Lets load the Laxenburg park shapefile and buffer it using qgisprocess as example.

suppressPackageStartupMessages(library(sf))
## Warning: replacing previous import 'vctrs::data_frame' by 'tibble::data_frame'
## when loading 'dplyr'
laxpol <- st_read('Laxenburg.gpkg')
## Reading layer `Laxenburg' from data source `C:\Users\Martin\IIASA\Talks\20201022_ESMtraining\CDAT_Materials\SpatialDataAnalysis_withR\Laxenburg.gpkg' using driver `GPKG'
## Simple feature collection with 1 feature and 2 fields
## geometry type:  POLYGON
## dimension:      XY
## bbox:           xmin: 16.35322 ymin: 48.05182 xmax: 16.38144 ymax: 48.07108
## geographic CRS: WGS 84
# Run 
result <- qgis_run_algorithm(
  "native:buffer",
  INPUT = laxpol,
  DISTANCE = 0.001, # In degrees since we did not transform the layer
  DISSOLVE = TRUE,
  .quiet = TRUE
)
## Argument `SEGMENTS` is unspecified (using QGIS default value).
## Using `END_CAP_STYLE = "Round"`
## Using `JOIN_STYLE = "Round"`
## Argument `MITER_LIMIT` is unspecified (using QGIS default value).
## Using `OUTPUT = qgis_tmp_vector()`
# This has created a new QGIS results file
# Now load it into R
output_sf <- sf::read_sf(qgis_output(result, "OUTPUT"))
plot(output_sf)

Make sure that both QGIS and the qgisprocess package are installed on your system. Note that the R-package is still in development and some things might not work as expected.

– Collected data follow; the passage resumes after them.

(** * The medallion pipeline orchestrator ([scripts/run_pipeline.py])

    A shallow embedding of [MDPipelineOrchestrator] and [main].  The script is
    sequential glue around an external command ([oc]), the wall clock and the
    logger, so the embedding is a state-and-exception monad over

    - an environment [Env]: what the cluster answers to the n-th blocking call,
      how long that call takes and whether the user interrupts it;
    - a state [State]: the number of blocking calls made so far, the clock, the
      log records emitted and the command lines handed to [subprocess.run].

    Python values are kept as the script has them: [str] as [string] (each
    character a code point below 256), [int] as [Z], the [float] seconds of
    [time.time()] as exact rationals [Q] (rounding is left out),
    [None]-or-[str] as [option string].  Time passes in blocking calls only:
    a command takes a positive number of microseconds, a sleep the seconds it
    was asked for.  The two [while] loops take a bound on the iterations that
    are unfolded; reaching the bound is the separate result [OutOfFuel]. *)

From Stdlib Require Import String Ascii List ZArith QArith Bool Lia Lqa DecimalString.
Import ListNotations.
Open Scope string_scope.
Open Scope Z_scope.

(** ** Python strings *)

Module Py.

(** [str.isspace] for one character, on the code points below 256. *)
Definition isspace (c : ascii) : bool :=
  let n := N_of_ascii c in
  ((9 <=? n) && (n <=? 13) || (28 <=? n) && (n <=? 32)
   || (n =? 133) || (n =? 160))%N.
Lemma lxor_range n a b : 0 ≤ n → 0 ≤ a < 2 ^ n → 0 ≤ b < 2 ^ n → 0 ≤ Z.lxor a b < 2 ^ n.
Proof.
  intros Hn Ha Hb. split; [apply Z.lxor_nonneg; lia|].
  apply bits_lt; [lia|apply Z.lxor_nonneg; lia|].
  intros i Hi. rewrite Z.lxor_spec, !(testbit_high n) by lia. reflexivity.
Qed.
Lemma lor_range n a b : 0 ≤ n → 0 ≤ a < 2 ^ n → 0 ≤ b < 2 ^ n → 0 ≤ Z.lor a b < 2 ^ n.
Proof.
  intros Hn Ha Hb. split; [apply Z.lor_nonneg; lia|].
  apply bits_lt; [lia|apply Z.lor_nonneg; lia|].
  intros i Hi. rewrite Z.lor_spec, !(testbit_high n) by lia. reflexivity.
Qed.
Lemma land_range_l n a b : 0 ≤ n → 0 ≤ a < 2 ^ n → 0 ≤ Z.land a b < 2 ^ n.
Proof.
  intros Hn Ha. split; [apply Z.land_nonneg; lia|].
  apply bits_lt; [lia|apply Z.land_nonneg; lia|].
  intros i Hi. rewrite Z.land_spec, (testbit_high n a) by lia. reflexivity.
Qed.
Lemma land_range_r n a b : 0 ≤ n → 0 ≤ b < 2 ^ n → 0 ≤ Z.land a b < 2 ^ n.
Proof. rewrite Z.land_comm. apply land_range_l. Qed.
Lemma lxor_byte a b : is_byte a → is_byte b → is_byte (Z.lxor a b).
Proof. exact (lxor_range 8 a b ltac:(lia)). Qed.
Lemma lor_byte a b : is_byte a → is_byte b → is_byte (Z.lor a b).
Proof. exact (lor_range 8 a b ltac:(lia)). Qed.
Lemma land_byte_l a b : is_byte a → is_byte (Z.land a b).
Proof. exact (land_range_l 8 a b ltac:(lia)). Qed.
(** Disjoint bits add. *)
Lemma lor_shiftl_add n a b : 0 ≤ n → 0 ≤ a < 2 ^ n → Z.lor a (Z.shiftl b n) = a + 2 ^ n * b.
Proof.
  intros Hn Ha. assert (Z.land a (Z.shiftl b n) = 0) as H0.
  { apply Z.bits_inj'. intros i Hi. rewrite Z.land_spec, Z.testbit_0_l.
    destruct (Z.lt_ge_cases i n).
    - rewrite Z.shiftl_spec_low by lia. apply andb_false_r.
    - by rewrite (testbit_high n a i). }
  rewrite <- Z.lxor_lor, <- Z.add_nocarry_lxor by exact H0. rewrite Z.shiftl_mul_pow2 by lia. lia.
Qed.
Lemma lxor_cancel a b : Z.lxor (Z.lxor a b) b = a.
Proof. rewrite Z.lxor_assoc, Z.lxor_nilpotent, Z.lxor_0_r. reflexivity. Qed.
#[export] Hint Resolve u8_range lxor_byte lor_byte land_byte_l : bytes_db.

(** ** Byte codecs *)
Lemma length_le_put n z : length (le_put n z) = n.
Proof. revert z. induction n; simpl; intros; [|rewrite IHn]; reflexivity. Qed.
Lemma length_be_put n z : length (be_put n z) = n.
Proof. unfold be_put. rewrite length_rev. apply length_le_put. Qed.
Lemma bytes_le_put n z : bytes (le_put n z).
Proof.
  revert z. induction n; simpl; intros; constructor; [|apply IHn].
  apply Z.mod_pos_bound. lia.
Qed.
Lemma le_get_put n z : le_get (le_put n z) = z `mod` 256 ^ Z.of_nat n.
Proof.
  revert z. induction n as [|n IH]; intros z; cbn [le_get le_put].
  { rewrite Z.mod_1_r. reflexivity. }
  rewrite IH, Nat2Z.inj_succ, Z.pow_succ_r by lia.
  pose proof (Z.pow_pos_nonneg 256 (Z.of_nat n)). rewrite Z.rem_mul_r by lia. lia.
Qed.
Lemma le_get_bound l : bytes l → 0 ≤ le_get l < 256 ^ Z.of_nat (length l).
Proof.
  induction 1 as [|b l Hb _ IH]; cbn [le_get length]; [lia|].
  unfold is_byte in Hb. rewrite Nat2Z.inj_succ, Z.pow_succ_r by lia. nia.
Qed.
Lemma le_put_get l : bytes l → le_put (length l) (le_get l) = l.
Proof.
  induction 1 as [|b l Hb _ IH]; cbn [le_get le_put length]; [reflexivity|].
  unfold is_byte in Hb.
  assert ((b + 256 * le_get l) `mod` 256 = b ∧ (b + 256 * le_get l) / 256 = le_get l) as [-> ->].
  { rewrite (Z.mul_comm 256), Z_mod_plus_full, Z_div_plus_full by lia.
    split; [apply Z.mod_small|rewrite Z.div_small]; lia. }
  f_equal. exact IH.
Qed.
Lemma le_get_app l k : le_get (l ++ k) = le_get l + 256 ^ Z.of_nat (length l) * le_get k.
Proof.
  induction l as [|b l IH]; cbn [app le_get length]; [lia|].
  rewrite IH, Nat2Z.inj_succ, Z.pow_succ_r by lia. lia.
Qed.
Lemma be_get_cons b l : be_get (b :: l) = b * 256 ^ Z.of_nat (length l) + be_get l.
Proof.
  unfold be_get. cbn [rev]. rewrite le_get_app, length_rev. cbn [le_get]. lia.
Qed.
Lemma be_get_bound l : bytes l → 0 ≤ be_get l < 256 ^ Z.of_nat (length l).
Proof. intros H. unfold be_get. rewrite <- (length_rev l). apply le_get_bound. by apply Forall_rev. Qed.
Lemma be_get_put n z : be_get (be_put n z) = z `mod` 256 ^ Z.of_nat n.
Proof. unfold be_get, be_put. by rewrite rev_involutive, le_get_put. Qed.
#[export] Hint Rewrite length_le_put length_be_put : lens.
#[export] Hint Resolve bytes_le_put : bytes_db.
Lemma hash_function_lt m : (hash_function m < TABLE_SIZE)%nat.
Proof.
  unfold hash_function. set (x := foldl _ _ _).
  pose proof (Z.mod_pos_bound x (Z.of_nat TABLE_SIZE)). lia.
Qed.

Lemma rep_hash_bucket t B m :
  rep t B → ∃ cs p, B !! hash_function m = Some cs ∧
    translation_table t !! hash_function m = Some p ∧ lseg (entries t) p cs None.
Proof.
  intros Hr. destruct (lookup_lt_is_Some_2 B (hash_function m)) as [cs Hcs].
  { rewrite (rep_size _ _ Hr). apply hash_function_lt. }
  destruct (rep_chain _ _ Hr _ _ Hcs) as (p & ? & ?). eauto.
Qed.

Lemma rep_empty : rep empty_table (replicate TABLE_SIZE []).
Proof.
  assert (concat (replicate TABLE_SIZE ([] : list cell)) = []) as Hc.
  { clear. induction TABLE_SIZE; [done|]. simpl. by rewrite IHn. }
  split; simpl; unfold locs; rewrite ?length_replicate, ?Hc; try done.
  - intros i cs [-> ?]%lookup_replicate_1. exists None. by rewrite lookup_replicate_2.
  - constructor.
  - intros l. rewrite lookup_empty. split; [by intros []|by intros ?%not_elem_of_nil].
Qed.

Lemma insert_entry_spec t B b r :
  rep t B →
  match kmalloc (entries t) with
  | None => insert_entry b r t = Some t
  | Some l => (l ∉ locs B) ∧ ∃ t', insert_entry b r t = Some t' ∧ rep t' (spec_insert l b r B)
  end.
Proof.
  intros Hr. destruct (rep_hash_bucket t B r Hr) as (cs & p & Hcs & Hp & Hseg).
  unfold insert_entry. rewrite Hp. cbn [mbind option_bind].
  destruct (kmalloc (entries t)) as [l|] eqn:Hk; [|done].
  pose proof (kmalloc_fresh _ _ Hk) as Hfresh.
  assert (¬ (l ∈ cs.*1 ∨ l ∈ others B (hash_function r))) as Hnot.
  { rewrite <- (rep_dom_bucket t B _ cs l Hr Hcs), Hfresh. by intros []. }
  destruct (rep_disjoint t B _ cs Hr Hcs) as (Hn & Ho & Hd).
  split. { rewrite <- (rep_dom _ _ Hr l), Hfresh. by intros []. }
  eexists. split; [reflexivity|].
  unfold spec_insert. rewrite (alter_insert _ _ _ _ Hcs).
  eapply rep_bucket_update; eauto.
  - split; [done|]. exists p. rewrite lookup_insert_eq. split; [done|].
    eapply lseg_frame; [|done]. intros l' Hl'. rewrite lookup_insert_ne; [done|].
    intros ->. tauto.
  - intros l' Hl'. rewrite lookup_insert_ne; [done|]. intros ->. tauto.
  - simpl. constructor; [rewrite elem_of_app; tauto|]. apply NoDup_app. eauto.
  - intros l'. simpl. rewrite elem_of_cons, elem_of_app.
    destruct (decide (l' = l)) as [->|Hne].
    { rewrite lookup_insert_eq. split; eauto. }
    rewrite lookup_insert_ne, (rep_dom_bucket t B _ cs l' Hr Hcs) by done. tauto.
Qed.
(** [look] gives each field its new value. *)
Lemma change_hdr_frame4 lookup (look : mac → option mac) h a1 a2 a3 sq a4 rest :
  (∀ a, lookup a = Some (look a)) → (∀ a m, look a = Some m → length m = ETH_ALEN) →
  frame4_wf h a1 a2 a3 sq a4 →
  change_hdr lookup (frame4 h a1 a2 a3 sq a4 rest) =
  let new a := default a (look a) in
  Some (frame4 h (new a1) (new a2) (new a3) sq (new a4) rest).
Proof.
  intros Hlook Hlen [Hh H1 H2 H3 Hs H4]. unfold ETH_ALEN in *.
  assert (∀ a, length a = 6%nat → length (default a (look a)) = 6%nat) as Hnew.
  { intros a Ha. destruct (look a) as [m|] eqn:E; [by eapply Hlen|done]. }
  unfold change_hdr, addr_offsets, frame4. cbn [foldl mbind option_bind].
  rewrite (change_addr_mid _ 4 h a1 _ (look a1)) by eauto. cbn [mbind option_bind].
  rewrite (app_assoc h), (change_addr_mid _ 10 _ a2 _ (look a2))
    by (eauto; rewrite length_app, Hnew by done; lia). cbn [mbind option_bind].
  rewrite (app_assoc (h ++ _)), (change_addr_mid _ 16 _ a3 _ (look a3))
    by (eauto; rewrite !length_app, !Hnew by done; lia). cbn [mbind option_bind].
  rewrite (app_assoc ((h ++ _) ++ _)), (app_assoc (((h ++ _) ++ _) ++ _)).
  rewrite (change_addr_mid _ 24 _ a4 _ (look a4))
    by (eauto; rewrite !length_app, !Hnew by done; lia).
  by rewrite <- !app_assoc.
Qed.

Lemma change_hdr_short lookup f :
  (length f < 30)%nat → (∀ a m, lookup a = Some (Some m) → length m = ETH_ALEN) →
  change_hdr lookup f = None.
Proof.
  intros Hf Hlen. unfold change_hdr, addr_offsets. cbn [foldl mbind option_bind].
  assert (∀ off g g', change_addr lookup off g = Some g' → length g' = length g) as Hpres.
  { intros off g g' H. unfold change_addr in H. mon H.
    destruct o; [by eapply wr_length|by simplify_eq]. }
  destruct (change_addr lookup 4 f) as [f1|] eqn:E1; [|done]. cbn [mbind option_bind].
  destruct (change_addr lookup 10 f1) as [f2|] eqn:E2; [|done]. cbn [mbind option_bind].
  destruct (change_addr lookup 16 f2) as [f3|] eqn:E3; [|done]. cbn [mbind option_bind].
  apply Hpres in E1, E2, E3. unfold change_addr. rewrite rd_oob; [done|]. unfold ETH_ALEN. lia.
Qed.

(** Which fields the receiver can restore. *)
Definition recoverable (L1 L2 : list (mac * mac)) (x : mac) : Prop :=
  match assoc_random x L1 with
  | Some r => (x, r) ∈ L2
  | None => x ∉ L2.*2
  end.

#[export] Instance recoverable_dec L1 L2 x : Decision (recoverable L1 L2 x).
Proof. unfold recoverable. destruct (assoc_random x L1); apply _. Defined.

Lemma recoverable_restore L1 L2 x :
  injective_table L2 → recoverable L1 L2 x → restore L2 (randomise L1 x) = x.
Proof.
  unfold recoverable, restore, randomise. intros Hinj Hx.
  destruct (assoc_random x L1) as [r|]; simpl.
  - by rewrite (assoc_base_unique L2 x r Hinj Hx).
  - destruct (assoc_base x L2) as [b|] eqn:E; [|done]. exfalso. apply Hx.
    apply list_elem_of_fmap. exists (b, x). split; [done|]. by apply assoc_base_Some.
Qed.
(** The key stream of a context for [n] bytes, and the context after them. *)
Definition keystream (n : nat) (ctx : arc4_ctx) : list Z :=
  (rc4_stream n (arc4_S ctx, (arc4_x ctx - 1) `mod` 256, arc4_y ctx)).1.
Definition after (n : nat) (ctx : arc4_ctx) : arc4_ctx :=
  let '(_, (sb, i, j)) := rc4_stream n (arc4_S ctx, (arc4_x ctx - 1) `mod` 256, arc4_y ctx) in
  Arc4 sb ((i + 1) `mod` 256) j.

Lemma keystream_length n ctx : length (keystream n ctx) = n.
Proof. apply rc4_stream_length. Qed.

Lemma arc4_crypt_stream ctx inp :
  ctx_ok ctx → arc4_crypt ctx inp = Some (xor_bytes inp (keystream (length inp) ctx), after (length inp) ctx).
Proof.
  intros [HS Hx Hy]. unfold arc4_crypt, keystream, after. unfold is_byte in Hx.
  assert (((arc4_x ctx - 1) `mod` 256 + 1) `mod` 256 = arc4_x ctx) as Hxi.
  { rewrite Zplus_mod_idemp_l. replace (arc4_x ctx - 1 + 1) with (arc4_x ctx) by lia. by apply Z.mod_small. }
  destruct inp as [|c inp].
  { simpl. rewrite Hxi. by destruct ctx. }
  rewrite (get_at _ (arc4_x ctx)) by auto. cbn [mbind option_bind].
  rewrite land_ff, get_at by auto with bytes_db. cbn [mbind option_bind].
  pose proof (crypt_loop_stream (arc4_S ctx) ((arc4_x ctx - 1) `mod` 256) (arc4_y ctx) (c :: inp)
    HS (mod_byte _) Hy ltac:(done)) as H. cbv zeta in H. rewrite Hxi in H.
  destruct (rc4_stream _ _) as [ks [[sb' i'] j']]. exact H.
Qed.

# The help for any algorithm can be found in QGIS or by looking it up directly

# Get data.frame with all algorithms
la <- qgis_algorithms()

qgis_show_help("native:dissolve")
## Dissolve (native:dissolve)
## 
## ----------------
## Description
## ----------------
## This algorithm takes a vector layer and combines their features into new features. One or more attributes can be specified to dissolve features belonging to the same class (having the same value for the specified attributes), alternatively all features can be dissolved in a single one.
## 
## All output geometries will be converted to multi geometries. In case the input is a polygon layer, common boundaries of adjacent polygons being dissolved will get erased.
## 
## ----------------
## Arguments
## ----------------
## 
## INPUT: Input layer
##  Argument type:  source
##  Acceptable values:
##      - Path to a vector layer
## FIELD: Dissolve field(s)
##  Argument type:  field
##  Acceptable values:
##      - The name of an existing field
##      - ; delimited list of existing field names
## OUTPUT: Dissolved
##  Argument type:  sink
##  Acceptable values:
##      - Path for new vector layer
## 
## ----------------
## Outputs
## ----------------
## 
## OUTPUT: <outputVector>
##  Dissolved

Best explore the package functions yourself if you are looking for a function not yet available in standard R packages. Often the python code implemented in QGIS can also be considerably faster.